WHAT THE TASK REQUIRES
Two lines in the listing below mark the span: one contains "exec cmp alloc o w = Done w' tt →" and one contains "simpl in Hexec.". Reproduce both of them and everything between, exactly.

EXERCISE MATERIALS
·····
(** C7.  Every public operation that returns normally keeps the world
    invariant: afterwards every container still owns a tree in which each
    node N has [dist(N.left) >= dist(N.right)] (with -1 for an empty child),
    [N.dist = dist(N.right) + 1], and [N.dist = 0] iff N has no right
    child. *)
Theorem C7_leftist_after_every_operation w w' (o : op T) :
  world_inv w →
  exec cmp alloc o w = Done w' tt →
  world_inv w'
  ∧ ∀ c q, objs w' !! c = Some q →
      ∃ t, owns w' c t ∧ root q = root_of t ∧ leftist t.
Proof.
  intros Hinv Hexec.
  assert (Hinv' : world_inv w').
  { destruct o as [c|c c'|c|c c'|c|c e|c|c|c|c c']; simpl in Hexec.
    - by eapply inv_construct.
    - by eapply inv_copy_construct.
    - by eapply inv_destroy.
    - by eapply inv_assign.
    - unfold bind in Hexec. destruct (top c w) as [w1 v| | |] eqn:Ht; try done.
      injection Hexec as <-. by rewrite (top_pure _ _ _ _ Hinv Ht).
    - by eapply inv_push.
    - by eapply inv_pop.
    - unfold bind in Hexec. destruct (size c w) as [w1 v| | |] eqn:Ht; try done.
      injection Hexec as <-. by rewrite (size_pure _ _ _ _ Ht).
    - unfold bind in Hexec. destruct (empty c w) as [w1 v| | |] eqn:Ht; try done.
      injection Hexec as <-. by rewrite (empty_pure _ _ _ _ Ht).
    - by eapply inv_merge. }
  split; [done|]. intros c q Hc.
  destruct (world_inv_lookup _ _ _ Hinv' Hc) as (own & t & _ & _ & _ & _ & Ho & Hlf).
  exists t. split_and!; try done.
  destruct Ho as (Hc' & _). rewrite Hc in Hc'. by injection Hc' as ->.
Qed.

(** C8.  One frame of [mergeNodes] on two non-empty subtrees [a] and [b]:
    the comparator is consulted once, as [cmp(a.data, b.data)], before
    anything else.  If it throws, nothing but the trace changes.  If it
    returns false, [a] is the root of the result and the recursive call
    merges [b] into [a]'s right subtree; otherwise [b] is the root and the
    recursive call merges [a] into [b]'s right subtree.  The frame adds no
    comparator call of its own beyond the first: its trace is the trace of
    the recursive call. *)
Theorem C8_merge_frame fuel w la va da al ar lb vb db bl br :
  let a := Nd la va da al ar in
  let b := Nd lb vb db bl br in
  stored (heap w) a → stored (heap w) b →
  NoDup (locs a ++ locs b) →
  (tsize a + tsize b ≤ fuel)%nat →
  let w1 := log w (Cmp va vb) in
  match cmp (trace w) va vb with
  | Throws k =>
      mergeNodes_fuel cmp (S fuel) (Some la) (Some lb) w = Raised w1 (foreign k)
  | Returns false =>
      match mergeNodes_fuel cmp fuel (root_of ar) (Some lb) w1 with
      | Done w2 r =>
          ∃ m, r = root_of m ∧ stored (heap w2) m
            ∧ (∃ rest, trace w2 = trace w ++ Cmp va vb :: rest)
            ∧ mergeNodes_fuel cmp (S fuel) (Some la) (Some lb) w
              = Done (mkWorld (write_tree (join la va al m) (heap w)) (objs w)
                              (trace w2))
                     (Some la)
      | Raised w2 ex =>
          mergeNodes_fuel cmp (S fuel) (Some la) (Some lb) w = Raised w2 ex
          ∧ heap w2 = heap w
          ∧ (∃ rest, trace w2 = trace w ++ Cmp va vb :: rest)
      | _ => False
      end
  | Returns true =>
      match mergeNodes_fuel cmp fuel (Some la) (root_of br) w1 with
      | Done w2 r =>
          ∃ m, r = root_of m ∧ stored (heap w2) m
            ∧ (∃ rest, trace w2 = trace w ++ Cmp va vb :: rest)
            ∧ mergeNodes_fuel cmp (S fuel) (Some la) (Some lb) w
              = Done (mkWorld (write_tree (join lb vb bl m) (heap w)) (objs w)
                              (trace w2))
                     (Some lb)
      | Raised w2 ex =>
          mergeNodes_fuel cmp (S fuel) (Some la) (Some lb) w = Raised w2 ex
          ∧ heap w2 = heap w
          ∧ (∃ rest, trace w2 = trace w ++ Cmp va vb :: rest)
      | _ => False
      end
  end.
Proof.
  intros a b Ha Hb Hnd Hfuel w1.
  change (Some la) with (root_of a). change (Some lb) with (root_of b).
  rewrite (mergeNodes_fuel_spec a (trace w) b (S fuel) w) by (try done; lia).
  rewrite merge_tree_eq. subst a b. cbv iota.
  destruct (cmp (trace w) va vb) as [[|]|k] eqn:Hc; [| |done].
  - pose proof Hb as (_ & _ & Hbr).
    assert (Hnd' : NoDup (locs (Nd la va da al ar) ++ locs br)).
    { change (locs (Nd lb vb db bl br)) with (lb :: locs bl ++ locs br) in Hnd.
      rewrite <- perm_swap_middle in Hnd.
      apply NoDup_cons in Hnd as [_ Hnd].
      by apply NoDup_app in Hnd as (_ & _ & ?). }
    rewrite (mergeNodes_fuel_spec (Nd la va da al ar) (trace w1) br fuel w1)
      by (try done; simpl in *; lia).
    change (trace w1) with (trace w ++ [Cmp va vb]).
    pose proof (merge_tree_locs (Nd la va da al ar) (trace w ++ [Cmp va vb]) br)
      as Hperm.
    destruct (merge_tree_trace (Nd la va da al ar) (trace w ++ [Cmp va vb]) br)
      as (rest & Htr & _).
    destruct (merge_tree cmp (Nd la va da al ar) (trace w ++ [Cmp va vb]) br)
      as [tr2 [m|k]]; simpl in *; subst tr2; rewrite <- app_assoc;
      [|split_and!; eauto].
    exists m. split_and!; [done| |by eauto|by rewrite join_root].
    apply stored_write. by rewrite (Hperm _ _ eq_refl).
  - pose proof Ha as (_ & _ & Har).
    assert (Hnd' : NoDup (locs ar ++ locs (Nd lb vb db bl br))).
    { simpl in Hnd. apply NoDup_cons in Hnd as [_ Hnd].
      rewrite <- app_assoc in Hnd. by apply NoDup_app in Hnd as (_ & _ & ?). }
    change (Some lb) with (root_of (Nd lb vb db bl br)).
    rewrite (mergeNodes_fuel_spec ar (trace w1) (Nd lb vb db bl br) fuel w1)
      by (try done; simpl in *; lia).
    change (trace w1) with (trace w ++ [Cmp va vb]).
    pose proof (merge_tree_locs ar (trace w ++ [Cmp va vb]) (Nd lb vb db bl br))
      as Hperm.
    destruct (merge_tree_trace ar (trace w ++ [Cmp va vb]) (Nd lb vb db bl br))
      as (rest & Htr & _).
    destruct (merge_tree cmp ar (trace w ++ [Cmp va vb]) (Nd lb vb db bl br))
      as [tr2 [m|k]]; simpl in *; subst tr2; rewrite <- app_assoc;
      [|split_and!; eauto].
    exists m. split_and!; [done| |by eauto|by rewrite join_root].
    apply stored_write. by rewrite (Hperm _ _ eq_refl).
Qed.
·····
EXPECTED ANSWER
  exec cmp alloc o w = Done w' tt →
  world_inv w'
  ∧ ∀ c q, objs w' !! c = Some q →
      ∃ t, owns w' c t ∧ root q = root_of t ∧ leftist t.
Proof.
  intros Hinv Hexec.
  assert (Hinv' : world_inv w').
  { destruct o as [c|c c'|c|c c'|c|c e|c|c|c|c c']; simpl in Hexec.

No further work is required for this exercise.